I love talking to people about Jesus. Especially people who don’t know Jesus.
I’m always looking for little cracks to wiggle Jesus in. Or simple footbridges I could walk him over. Or words He could piggyback on straight into someone’s heart.
The two easiest paths? Joy and pain.
In the olden’ days, the primary heart-opening hammer was God’s wrath. “You should be afraid of the wrath of God.”
I agree you should. God’s wrath is no small thing. It gets paired with smote and brimstone a lot. (Much more dramatic than ‘sulfur.’) God’s holiness and our not-holiness are in direct odds. Never the twain shall meet.
There will come a personal death-day for each of us where God stops trying to break through to our hearts. His wrath becomes your only option if you’ve not made up before then.
But I find God’s wrath is not what scares people today. Unwise, yes. But the currently reality.
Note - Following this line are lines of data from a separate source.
(* ===== verification/DeliveryErase.v ===== *)
(** * Erasure of invalid tokens

    src/pkg/vault/delivery_jobs.go: when the provider reports a token invalid, the job
    becomes an erasure marker; the deletion-only worker claims, retries and finally deletes
    it after [EraseInvalidAPNSToken] has removed the token, the routes and the queued work. *)

From S2P Require Import Prelude GoBytes GoTime GoCrypto A9Trust VaultCrypto Gate8Header Interfaces Sql A9Types A9VaultDb A9Vault A9Current Aggregates DeliveryJob DeliveryQueue DeliveryOps DeliveryAttempt Tombstones RouteKeys.
Local Open Scope Z_scope.
Local Open Scope go_scope.

Section Erase.
Context `{HP : Postgres, HG : AesGcm, HJ : JobJson, HT : A9TrustSurface}.

#[local] Abbreviation ts := pg_timestamp.

Definition with_available (availableAt : Z) (j : JobRow) : JobRow := with_state (jbState j) availableAt j.

Definition erasure_lapsed (now : Z) (j : JobRow) : bool :=
  (jbState j =? erasureJobClaimed) && (jbAvailableAt j <=? ts now).

Definition release_erasures (now : Z) : vault_tx () :=
  unavailable (silently (update_jobs (fun _ => erasure_lapsed now) (with_state erasureJobPending (ts now)))).

Definition recover_erasures_tx (s : Store) (round : Round) : vault_tx () :=
  let now := atHost (rdAttempt round) in
  release_erasures now ;;
  unavailable (silently (update_jobs (fun _ j => jbState j =? erasureJobPending)
    (fun j => with_available (Z.min (jbAvailableAt j) (ts now)) j))) ;;
  markOverdueErasureUnsafe s now.

Definition claimable_erasure (now : Z) (j : JobRow) : bool :=
  (jbState j =? erasureJobPending) && (jbAvailableAt j <=? ts now).

Definition next_exponent (retryExponent : Z) : Z :=
  if maxErasureRetryExponent <? retryExponent + 1 then maxErasureRetryExponent else retryExponent + 1.

Definition claim_erasure (s : Store) (deadline : Z) (jobID : bytes) (j : JobRow) : vault_tx ClaimedDeliveryJob :=
  ensure (length (default [] (jbInstallationLookup j)) =? 32)%nat ErrDeliveryQueueUnavailable ;;
  match read_payload s jobID (jbEncryptedJob j) with
  | Decoded job =>
      ensure (validateErasureMarker job && (sjExpiration job =? jbExpiresAt j)) ErrDeliveryQueueUnavailable ;;
      unavailable (affecting (update_job jobID (fun _ => true) (with_state erasureJobClaimed (ts deadline)))) ;;
      mret {| cjJobID := jobID; cjLeaseID := []; cjInstallationLookup := default [] (jbInstallationLookup j);
              cjJob := job; cjAttempts := jbAttempts j; cjRetryExponent := next_exponent (jbRetryExponent j);
              cjExpiresAt := jbExpiresAt j |}
  | _ => fail_with ErrDeliveryQueueUnavailable
  end.

Fixpoint claim_erasures (s : Store) (deadline : Z) (rows : list (bytes * JobRow))
  : vault_tx (list ClaimedDeliveryJob) :=
  match rows with
  | [] => mret []
  | (jobID, j) :: rows =>
      claimed ← claim_erasure s deadline jobID j;
      rest ← claim_erasures s deadline rows;
      mret (claimed :: rest)
  end.

Definition claim_erasures_tx (s : Store) (round : Round) (limit : nat) (claimTTL : Z)
  : vault_tx (list ClaimedDeliveryJob) :=
  let now := atHost (rdAttempt round) in
  release_erasures now ;;
  markOverdueErasureUnsafe s now ;;
  rows ← unavailable (query (fun db =>
    sorted_jobs (fun j => (jbAvailableAt j, jbCreatedAt j)) limit (jobs_where (fun _ => claimable_erasure now) db)));
  claim_erasures s (now + claimTTL) rows.

(** The claimed job with its lease and installation. *)
Definition claimed_destination (jobID : bytes) (db : VaultDB) : option (JobRow * LeaseRow * InstallationRow) :=
  j ← find_job jobID db;
  leaseID ← jbLeaseID j;
  lease ← dbLeases db !! leaseID;
  installation ← dbInstallations db !! lsInstallationLookup lease;
  if jbState j =? deliveryJobClaimed then Some (j, lease, installation) else None.

Definition current_token (s : Store) (lookup encrypted : bytes) : vault_tx bytes :=
  match Open (stEncryption s) (installationContext lookup (str "apns-token")) encrypted with
  | Err _ => fail_with ErrDeliveryQueueUnavailable
  | Ok token => mret token
  end.

(** [None]: nothing was converted. The flag says that the job was marked final instead. *)
Definition convert_tx (s : Store) (round : Round) (jobID failedDeviceToken failedToken : bytes)
    (trafficClass availableAt : Z) : vault_tx (bool * option bytes) :=
  found ← unavailable (query (claimed_destination jobID));
  match (found : option (JobRow * LeaseRow * InstallationRow)) with
  | None => mret (false, None)
  | Some (j, lease, installation) =>
      let lookup := lsInstallationLookup lease in
      token ← current_token s lookup (default [] (inEncryptedToken installation));
      if negb (beq token failedToken) then
        unavailable (markDeliveryJobFinalTx s (rdJobClock round jobID) jobID DeliveryFinalSafetyInvalidated) ;;
        mret (true, None)
      else
        encrypted ← seal_marker s round jobID (erasure_marker failedDeviceToken (jbExpiresAt j) trafficClass);
        block_and_cancel lookup jobID (atHost (rdAttempt round)) (rdJobClock round jobID) ;;
        unavailable (affecting (update_job jobID (fun _ => true)
          (erasure_row lookup encrypted (ts availableAt)))) ;;
        mret (false, Some lookup)
  end.

(** ** Erasing the token *)

(** Retires the key history of a route and leaves its fence. *)
Definition fence_route (s : Store) (now : Z) (lease : LeaseRow) : vault_tx () :=
  ensure ((0 <? lsRouteKeyEpoch lease) && (lsRouteKeyEpoch lease <=? maxRouteKeyEpoch) &&
          (0 <? lsKeyVersion lease) && (lsKeyVersion lease <=? maxDeletionTombstoneKeyVersion))
    ErrDeliveryQueueUnavailable ;;
  unavailable (retireRouteKeyHistory s (lsRouteIdentity lease) (lsRouteKeyEpoch lease) now) ;;
  unavailable (upsertDeletionTombstone s deletionTargetRoute (lsRouteIdentity lease) (lsKeyVersion lease)
    (lsRouteKeyEpoch lease) now).

Definition erase_installation (now : Z) (row : InstallationRow) : InstallationRow := {|
  inIdentity := inIdentity row; inIncarnationLookup := inIncarnationLookup row;
  inLookupKeyEpoch := inLookupKeyEpoch row; inGeneration := inGeneration row;
  inIdempotencyDigest := inIdempotencyDigest row; inControlEventDigest := inControlEventDigest row;
  inEncryptedToken := None; inAgePolicy := inAgePolicy row; inPolicyEpoch := inPolicyEpoch row;
  inState := stateBlocked; inKeyVersion := inKeyVersion row; inRefreshedAt := inRefreshedAt row;
  inExpiresAt := Z.min (inExpiresAt row) now; inControlExpiresAt := Z.min (inControlExpiresAt row) now;
  inRevokedAt := Some (default now (inRevokedAt row)) |}.

Definition leases_of (lookup : bytes) (db : VaultDB) : list LeaseRow :=
  List.filter (fun lease => beq (lsInstallationLookup lease) lookup) (snd <$> map_to_list (dbLeases db)).

(** [false]: nothing to erase; the transaction is rolled back. *)
Definition erase_tx (s : Store) (round : Round) (lookup failedToken : bytes) : vault_tx bool :=
  let now := atHost (rdAttempt round) in
  unavailable (requireLookupKeyBoundTx s) ;;
  found ← unavailable (query (fun db => dbInstallations db !! lookup));
  match (found : option InstallationRow) with
  | None => mret false
  | Some installation =>
      if (length (default [] (inEncryptedToken installation)) =? 0)%nat then mret false else
      token ← current_token s lookup (default [] (inEncryptedToken installation));
      if negb (beq token failedToken) then mret false else
      leases ← unavailable (query (leases_of lookup));
      each_tx (fence_route s now) leases ;;
      unavailable (silently (fun db =>
        with_Installations (alter (erase_installation (ts now)) lookup (dbInstallations db)) db)) ;;
      unavailable (markDeliveryJobsSafetyForInstallationTx (rdJobClock round lookup) lookup []) ;;
      unavailable (exec (fun db => delete_leases (fun _ lease => beq (lsInstallationLookup lease) lookup) db)) ;;
      ensure ((length (inIdentity installation) =? 32)%nat && (0 <? inPolicyEpoch installation) &&
              (inPolicyEpoch installation <=? maxInstallationTombstoneFenceEpoch) &&
              (0 <? inKeyVersion installation) &&
              (inKeyVersion installation <=? maxDeletionTombstoneKeyVersion)) ErrDeliveryQueueUnavailable ;;
      unavailable (upsertDeletionTombstone s deletionTargetInstallation (inIdentity installation)
        (inKeyVersion installation) (inPolicyEpoch installation) now) ;;
      mret true
  end.

(** ** The public operations *)

Section Operations.
Variable rounds : nat -> Round.
Variable fuel : nat.

Definition RecoverInvalidTokenErasures (s : Store) : op () :=
  transact rounds to_unavailable (recover_erasures_tx s).

Definition ClaimErasureJobs (s : Store) (limit claimTTL : Z) : op (list ClaimedDeliveryJob) :=
  if (limit <=? 0) || (128 <? limit) || (claimTTL <? second) || (minute <? claimTTL)
  then op_fail ErrDeliveryJobInvalid
  else transact rounds to_unavailable (fun round => claim_erasures_tx s round (Z.to_nat limit) claimTTL).

Definition ConvertInvalidTokenToErasure (s : Store) (jobID failedDeviceToken : bytes) (trafficClass availableAt : Z)
  : op (option bytes) :=
  match hex_decode failedDeviceToken with
  | None => op_fail ErrDeliveryJobInvalid
  | Some failedToken =>
      if negb (length jobID =? 16)%nat || negb (length failedToken =? 32)%nat ||
         (negb (trafficClass =? DeliveryTrafficConversation) && negb (trafficClass =? DeliveryTrafficWelcome))
      then op_fail ErrDeliveryJobInvalid else
      converted ← transact_when rounds
        (fun r : bool * option bytes => r.1 || bool_decide (is_Some r.2)) to_unavailable
        (fun round => convert_tx s round jobID failedDeviceToken failedToken trafficClass availableAt);
      match (converted : bool * option bytes) with
      | (true, _) =>
          op_mapped (fun _ => ErrDeliveryFinalizationPending) (completeDeliveryFinalization rounds s jobID) ;;
          mret None
      | (false, None) => mret None
      | (false, Some lookup) =>
          op_mapped (fun _ => ErrDeliveryFinalizationPending) (finalizeDeliveryMarkers rounds fuel s) ;;
          mret (Some lookup)
      end
  end.

Definition reschedule_row (availableAt : Z) (j : JobRow) : JobRow := {|
  jbLeaseID := jbLeaseID j; jbInstallationLookup := jbInstallationLookup j;
  jbEncryptedJob := jbEncryptedJob j; jbState := erasureJobPending; jbAttempts := jbAttempts j;
  jbRetryExponent := Z.min (jbRetryExponent j + 1) maxErasureRetryExponent; jbAvailableAt := availableAt;
  jbExpiresAt := jbExpiresAt j; jbCreatedAt := jbCreatedAt j; jbTrafficClass := jbTrafficClass j;
  jbFinalReason := jbFinalReason j; jbA9 := jbA9 j |}.

Definition reschedule_erasure_tx (s : Store) (round : Round) (jobID : bytes) (availableAt : Z) : vault_tx bool :=
  affected ← unavailable (affecting (update_job jobID (fun j => jbState j =? erasureJobClaimed)
    (reschedule_row (ts availableAt))));
  if (affected : bool) then markOverdueErasureUnsafe s (atHost (rdAttempt round)) ;; mret true else mret false.

Definition RescheduleInvalidTokenErasure (s : Store) (jobID : bytes) (availableAt : Z) : op () :=
  if negb (length jobID =? 16)%nat then op_fail ErrDeliveryJobInvalid else
  transact_when rounds (fun affected : bool => affected) to_unavailable (fun round =>
    reschedule_erasure_tx s round jobID availableAt) ;;
  mret tt.

Definition DeleteErasureJob (s : Store) (jobID : bytes) : op () :=
  if negb (length jobID =? 16)%nat then op_fail ErrDeliveryJobInvalid else
  transact rounds to_unavailable (fun _ => unavailable (affecting (delete_job jobID erasure_live))) ;;
  mret tt.

Definition EraseInvalidAPNSToken (s : Store) (lookup failedDeviceToken : bytes) : op () :=
  match hex_decode failedDeviceToken with
  | None => op_fail ErrDeliveryJobInvalid
  | Some failedToken =>
      if negb (length lookup =? 32)%nat || negb (length failedToken =? 32)%nat
      then op_fail ErrDeliveryJobInvalid else
      erased ← transact_when rounds (fun erased : bool => erased) to_unavailable (fun round =>
        erase_tx s round lookup failedToken);
      if (erased : bool) then finalizeDeliveryMarkers rounds fuel s else mret tt
  end.

End Operations.
End Erase.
What does scare everyone, however, is death. Dying. Decay. Catching COVID and not returning home. Discovering pancreatic cancer that takes you in less than a month.
And the joy everyone excites over? Death being denied. Recovery and remission. Reconciliation between mom and dad and white and black. Roofs finally being restored and rooms rebuilt.
Every joy presents an opportunity to talk of Jesus because every joy finds its source in Jesus. He is the ultimate Reconciler, Restorer, Rebuilder. His resurrection changed the course of your personal history. Of everyone’s personal history.
Every pain presents an opportunity to talk of Jesus because every pain finds its ending in Jesus. He is the ultimate Sacrifice, Sufferer, Satisfaction. His death fends off death’s minions as we slog through this season. His death turns our deaths into a doorway to joy.
Lead with joy-answers as people wade through suffering in this season. Bring hope not a hammer.